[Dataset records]
(* ===== verification/TunnelSpec.v ===== *)
(** * What the tunnels put on the wire

    The packets built by the encapsulations, header by header, and the outer
    UDP checksum of GUE. *)
From S2P Require Import Prelude Words Consts Structs Csum Headers Encap Frame RefKernel Tunnels RoundTrip.
Open Scope c_scope.

Section spec.
Context {K : Type} `{BpfEnvLaws K} `{BuildConfig}.
Implicit Types (s : xstate K).

(** The outer IP header of an IPIP packet.  The two bytes of the IPv4
    identification are whatever the kernel left in the headroom. *)
Definition ipip_header (outer inner : bool) (p : packet_description)
    (dst : real_definition) (n : Z) (h : list Z) : Prop :=
  if outer then h = ipip_v6_hdr inner p dst n
  else ∃ id check, length id = 2%nat ∧ csum_ok h ∧
    h = v4_hdr id (tos p) (ipip_v4_saddr (flow p)) (w0 (real_dst dst)) (u16 n + 20)
          IPPROTO_IPIP check.

Lemma wp_ipip_encap cval outer inner dst n (Q : bool → xstate K → Prop) s :
  (inner = true → outer = true) →
  14 ≤ pkt_len s → bytes_ok (pkt s) → is_byte (tos (pckt s)) →
  (head_refused (- ipip_overhead outer) → ∀ k, Q false (with_kern k s)) →
  (∀ k h, ipip_header outer inner (pckt s) dst n h →
     Q true (with_pkt (encapsulated cval (inner_proto outer) h (pkt s)) (with_kern k s))) →
  wpf (ipip_encap cval outer inner dst n) Q s.
Proof.
  intros Hio Hl Hb Htos Hdrop HQ. destruct outer; unfold ipip_encap.
  - apply wp_encap_v6; [done..|by apply Hdrop|]. intros k. by apply HQ.
  - destruct inner; [by specialize (Hio eq_refl)|].
    apply wp_encap_v4; [done..|by apply Hdrop|].
    intros id check k Hid _ _ h Hok. apply HQ. by exists id, check.
Qed.

(** The packet an IPIP encapsulation builds.  [encap_v4] and [encap_v6]
    change the packet only: in front of the client's IP packet they put an
    Ethernet header towards the configured MAC address, from the address the
    packet was sent to, and an outer IP header with the client's TOS, the
    source address derived from the flow, the real's address, the right length
    and protocol and, for IPv4, a correct header checksum.  They fail only
    when the kernel has no headroom. *)
Theorem ipip_encap_packet cval outer inner dst n s :
  (inner = true → outer = true) →
  14 ≤ pkt_len s → bytes_ok (pkt s) → is_byte (tos (pckt s)) →
  ∃ ok k h,
    ipip_encap cval outer inner dst n s = Some (ok,
      if ok : bool
      then with_pkt (encapsulated cval (inner_proto outer) h (pkt s)) (with_kern k s)
      else with_kern k s) ∧
    if ok then ipip_header outer inner (pckt s) dst n h
    else head_refused (- ipip_overhead outer).
Proof.
  intros Hio Hl Hb Htos.
  enough (wpf (ipip_encap cval outer inner dst n) (λ ok s', ∃ k h,
    s' = (if ok : bool
      then with_pkt (encapsulated cval (inner_proto outer) h (pkt s)) (with_kern k s)
      else with_kern k s) ∧
    if ok then ipip_header outer inner (pckt s) dst n h
    else head_refused (- ipip_overhead outer)) s) as Hw.
  { apply wpf_elim in Hw as (ok & s' & Hrun & k & h & -> & Hh). by exists ok, k, h. }
  apply wp_ipip_encap; [done..| |].
  - intros Hr k. by exists k, [].
  - intros k h Hh. by exists k, h.
Qed.

(** *** The outer checksum of GUE *)

(** The transport checksum of a frame whose IP header follows the Ethernet
    header: over the pseudo-header and a transport segment of [n] bytes. *)
Definition l4_csum_ok (v6 : bool) (n : nat) (m : list Z) : Prop :=
  sum16 (pseudo v6 14 m) + sum16 (slice (14 + ip_hdr_len v6) n m) ≅ 0.

Lemma slice_encapsulated_inner cval p hdrs m k n :
  (14 ≤ length m)%nat →
  slice (14 + length hdrs + k) n (encapsulated cval p hdrs m) = slice (14 + k) n m.
Proof.
  intros Hm. unfold encapsulated, slice. rewrite app_assoc.
  replace (14 + length hdrs + k)%nat
    with (length (eth_hdr (ctl_mac cval) (take 6 m) p ++ hdrs) + k)%nat.
  - rewrite drop_app_add. by rewrite drop_drop.
  - rewrite length_app, eth_hdr_length; [lia|apply length_ctl_mac|].
    rewrite length_take; lia.
Qed.

(** The pseudo-header of the inner packet is that of the client's packet. *)
Lemma pseudo_inner v6 cval p hdrs m :
  (14 ≤ length m)%nat →
  pseudo v6 (14 + length hdrs) (encapsulated cval p hdrs m) = pseudo v6 14 m.
Proof.
  intros Hm. destruct v6; unfold pseudo, pseudo_v4, pseudo_v6;
    by rewrite !slice_encapsulated_inner.
Qed.

(** The pseudo-header of the outer packet depends on the outer IP header. *)
Lemma pseudo_outer v6 cval p h hdrs hdrs' m :
  (14 ≤ length m)%nat → length h = ip_hdr_len v6 →
  pseudo v6 14 (encapsulated cval p (h ++ hdrs) m) =
  pseudo v6 14 (encapsulated cval p (h ++ hdrs') m).
Proof.
  intros Hm Hh.
  assert (∀ k n, (k + n ≤ length h)%nat → ∀ l,
    slice (14 + k) n (encapsulated cval p (h ++ l) m) = slice k n h) as Hs.
  { intros k n Hk l. rewrite slice_encapsulated by (rewrite ?length_app; lia).
    by apply (slice_region [] h l k n). }
  destruct v6; unfold pseudo, pseudo_v4, pseudo_v6; simpl in Hh;
    by rewrite !Hs by lia.
Qed.

Lemma has_transport_shift p off len k :
  has_transport p (off + k) (len + k) = has_transport p off len.
Proof.
  assert (∀ j, (off + k + j <=? len + k) = (off + j <=? len)) as Hj.
  { intros j. apply eq_true_iff_eq. rewrite !Z.leb_le. lia. }
  unfold has_transport. by rewrite !Hj.
Qed.

Lemma sum16_udp_hdr sport dport len c :
  0 ≤ c < 2 ^ 16 →
  sum16 (udp_hdr sport dport len c) = sum16 (udp_hdr sport dport len 0) + c.
Proof.
  intros Hc. unfold udp_hdr. rewrite !sum16_app by by rewrite ?length_reverse, length_le_bytes.
  rewrite !sum16_le_bytes2, (u16_id c) by done. change (u16 0) with 0. lia.
Qed.

Lemma sum16_slice_split off k n m :
  Nat.even k = true → (off + k ≤ length m)%nat →
  sum16 (slice off (k + n) m) = sum16 (slice off k m) + sum16 (slice (off + k) n m).
Proof.
  intros Hk Hl. rewrite <-sum16_app.
  - f_equal. unfold slice. rewrite <-drop_drop. set (l := drop off m).
    rewrite <-(take_drop k (take (k + n) l)). f_equal.
    + rewrite take_take. f_equal. lia.
    + rewrite skipn_firstn_comm. f_equal. lia.
  - by rewrite length_slice.
Qed.

(** If the inner checksum is right, so is the outer one. *)
Lemma gue_outer_csum_ok outer inner cval p h sport len m c n :
  (14 ≤ length m)%nat → length h = ip_hdr_len outer →
  (14 + ip_hdr_len inner + n ≤ length m)%nat →
  let m' := λ c, encapsulated cval p (h ++ udp_hdr sport GUE_DPORT len c) m in
  gue_csum_of outer inner (m' 0) c → l4_csum_ok inner n m →
  l4_csum_ok outer (8 + ip_hdr_len inner + n) (m' c).
Proof.
  intros Hm Hh Hn m' [Hr Hc] Hin. unfold l4_csum_ok in *.
  assert (length (m' c) = length h + 8 + length m)%nat as Hlen.
  { unfold m'. rewrite length_encapsulated, length_app, udp_hdr_length by done. lia. }
  assert (∀ c, (14 + ip_hdr_len outer + 8 = 14 + length (h ++ udp_hdr sport GUE_DPORT len c))%nat)
    as Hoff by (intros; rewrite length_app, udp_hdr_length, Hh; lia).
  assert (∀ k n', slice (14 + ip_hdr_len outer + 8 + k) n' (m' c) = slice (14 + k) n' m) as Hsi.
  { intros k n'. rewrite (Hoff c). by apply slice_encapsulated_inner. }
  assert (∀ c, slice (14 + ip_hdr_len outer) 8 (m' c) = udp_hdr sport GUE_DPORT len c) as Hsu.
  { intros c0. unfold m'. rewrite slice_encapsulated by (rewrite ?length_app, ?udp_hdr_length; lia).
    rewrite <-Hh, <-(app_nil_r (udp_hdr _ _ _ _)), <-(Nat.add_0_r (length h)).
    by rewrite slice_region by (rewrite udp_hdr_length; lia). }
  assert (slice (14 + ip_hdr_len outer + 8) (ip_hdr_len inner) (m' 0)
          = slice 14 (ip_hdr_len inner) m) as Hsh.
  { rewrite (Hoff 0), <-(Nat.add_0_r (_ + length _)). unfold m'.
    rewrite slice_encapsulated_inner by done. by rewrite Nat.add_0_r. }
  rewrite <-Nat.add_assoc, sum16_slice_split, sum16_slice_split by (done || (destruct inner; done) || lia).
  rewrite Hsu, sum16_udp_hdr by done. rewrite Hsi.
  rewrite <-(Nat.add_0_r (14 + _ + 8)) at 1. rewrite Hsi, Nat.add_0_r.
  unfold gue_sum in Hc. rewrite Hsu, Hsh in Hc.
  unfold m' in Hc at 2. rewrite (Hoff 0), pseudo_inner in Hc by done.
  fold (m' 0) in Hc.
  replace (pseudo outer 14 (m' c)) with (pseudo outer 14 (m' 0))
    by (unfold m'; rewrite (pseudo_outer outer cval p h _ (udp_hdr sport GUE_DPORT len c)); done).
  rewrite Hc. etransitivity; [|exact Hin]. apply eqm_eq. lia.
Qed.

(** The outer headers of a GUE packet: the IP header, and the source port and
    length of the UDP header. *)
Definition gue_header (outer : bool) (p : packet_description)
    (src dst : real_definition) (len : Z) (h : list Z) : Prop :=
  if outer then h = v6_hdr (tos p) (real_dst src) (real_dst dst) len IPPROTO_UDP
  else ∃ id check, length id = 2%nat ∧ csum_ok h ∧
    h = v4_hdr id (tos p) (w0 (real_dst src)) (w0 (real_dst dst)) (len + 20) IPPROTO_UDP check.
Definition gue_port (outer inner : bool) (f : flow_key) : Z :=
  if outer then gue_v6_sport inner f else gue_v4_sport f.
Definition gue_len (outer inner : bool) (n : Z) : Z :=
  if outer then gue_v6_len inner n else u16 (n + 8).

(** The outer checksum field: zero when the client's packet is too short to
    have the transport header its protocol promises or has another protocol,
    otherwise right if the client's own transport checksum is. *)
Definition gue_checksum (outer inner : bool) (p : packet_description)
    (m m' : list Z) (c : Z) : Prop :=
  if has_transport (proto (flow p)) (14 + Z.of_nat (ip_hdr_len inner)) (Z.of_nat (length m))
  then ∀ n, (14 + ip_hdr_len inner + n ≤ length m)%nat →
         l4_csum_ok inner n m → l4_csum_ok outer (8 + ip_hdr_len inner + n) m'
  else c = 0.

(** What a GUE encapsulation of [m] gives. *)
Definition gue_result (cval : ctl_value) (outer inner : bool) (src dst : real_definition)
    (n : Z) s (ok : bool) (s' : xstate K) : Prop :=
  if ok then ∃ k h c,
    let m' := encapsulated cval (inner_proto outer)
      (h ++ udp_hdr (gue_port outer inner (flow (pckt s))) GUE_DPORT (gue_len outer inner n) c)
      (pkt s) in
    s' = with_pkt m' (with_kern k s) ∧
    gue_header outer (pckt s) src dst (gue_len outer inner n) h ∧
    gue_checksum outer inner (pckt s) (pkt s) m' c
  else ∃ k, s' = with_kern k s ∧ head_refused (- gue_overhead outer).

Lemma gue_checksum_intro outer inner cval p h sport len m c q :
  (14 ≤ length m)%nat → length h = ip_hdr_len outer →
  let m' := λ c, encapsulated cval p (h ++ udp_hdr sport GUE_DPORT len c) m in
  gue_outer_csum outer inner (proto (flow q)) (m' 0) c →
  gue_checksum outer inner q m (m' c) c.
Proof.
  intros Hm Hh m'. unfold gue_outer_csum, gue_checksum.
  assert (length (m' 0%Z) = length h + 8 + length m)%nat as Hlen.
  { unfold m'. rewrite length_encapsulated, length_app, udp_hdr_length by done. lia. }
  rewrite Hlen, Hh.
  replace (22 + Z.of_nat (ip_hdr_len outer) + Z.of_nat (ip_hdr_len inner))
    with (14 + Z.of_nat (ip_hdr_len inner) + (8 + Z.of_nat (ip_hdr_len outer))) by lia.
  replace (Z.of_nat (ip_hdr_len outer + 8 + length m))
    with (Z.of_nat (length m) + (8 + Z.of_nat (ip_hdr_len outer))) by lia.
  rewrite has_transport_shift. destruct (has_transport _ _ _); [|done].
  intros Hc n Hn Hin. by apply gue_outer_csum_ok.
Qed.

(** the packet a GUE encapsulation builds.  Between the new Ethernet
    header and the client's IP packet come an outer IP header from the host's
    configured address to the real and a UDP header to port 6080 with the
    flow-dependent source port, the same length in both; the outer UDP
    checksum, computed from the inner one without reading the payload, is
    right for the whole packet whenever the client's transport checksum is. *)
Theorem gue_encap_packet cval outer inner src dst n s :
  (inner = true → outer = true) →
  pckt_srcs (ctl s) !! (if outer then V6_SRC_INDEX else V4_SRC_INDEX) = Some src →
  14 ≤ pkt_len s → bytes_ok (pkt s) → is_byte (tos (pckt s)) →
  ∃ ok s', gue_encap cval outer inner dst n s = Some (ok, s') ∧
    gue_result cval outer inner src dst n s ok s'.
Proof.
  intros Hio Hsrc Hl Hb Htos. apply wpf_elim.
  assert (14 ≤ length (pkt s))%nat as Hm by (unfold pkt_len in Hl; simpl in Hl; lia).
  destruct outer; unfold gue_encap.
  - apply (wp_gue_encap_v6 _ _ _ src); [done..|intros Hr k; by exists k|].
    intros c k len h m' Hc. exists k, h, c. split_and!; [done|done|].
    by apply (gue_checksum_intro true inner).
  - destruct inner; [by specialize (Hio eq_refl)|].
    apply (wp_gue_encap_v4 _ _ src); [done..|intros Hr k; by exists k|].
    intros id check c k Hid _ h m' Hok Hc. exists k, h, c. split_and!; [done| |].
    + by exists id, check.
    + apply (gue_checksum_intro false false); [done|by apply v4_hdr_length|done].
Qed.
End spec.

Lemma ipip_encap_packet_witness :
  ∃ ok k h,
    @ipip_encap refk ref_env route_mac false false (RealDefinition (Addr 5 0 0 0) 0) 40
      tunnel_state = Some (ok,
      if ok : bool
      then with_pkt (encapsulated route_mac BE_ETH_P_IP h client_frame) (with_kern k tunnel_state)
      else with_kern k tunnel_state) ∧
    if ok then ipip_header false false pckt_zero (RealDefinition (Addr 5 0 0 0) 0) 40 h
    else head_refused (-20).
Proof.
  apply (@ipip_encap_packet refk ref_env ref_env_laws route_mac false false
           (RealDefinition (Addr 5 0 0 0) 0) 40 tunnel_state).
  - done.
  - vm_compute. discriminate.
  - by repeat constructor.
  - by vm_compute.
Defined.

Lemma gue_encap_packet_witness :
  ∃ ok s', @gue_encap refk ref_env route_mac false false (RealDefinition (Addr 5 0 0 0) 0) 40
      tunnel_state = Some (ok, s') ∧
    @gue_result refk ref_env route_mac false false (RealDefinition (Addr 1 0 0 0) 0)
      (RealDefinition (Addr 5 0 0 0) 0) 40 tunnel_state ok s'.
Proof.
  apply (@gue_encap_packet refk ref_env ref_env_laws route_mac false false).
  - done.
  - reflexivity.
  - vm_compute. discriminate.
  - by repeat constructor.
  - by vm_compute.
Defined.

Task to complete: Go to the line with "rewrite has_transport_shift. destruct" in the entries above and repeat every line from there through the line with "checksum, computed from", exactly and with no other text.

Worked solution:
  rewrite has_transport_shift. destruct (has_transport _ _ _); [|done].
  intros Hc n Hn Hin. by apply gue_outer_csum_ok.
Qed.

(** the packet a GUE encapsulation builds.  Between the new Ethernet
    header and the client's IP packet come an outer IP header from the host's
    configured address to the real and a UDP header to port 6080 with the
    flow-dependent source port, the same length in both; the outer UDP
    checksum, computed from the inner one without reading the payload, is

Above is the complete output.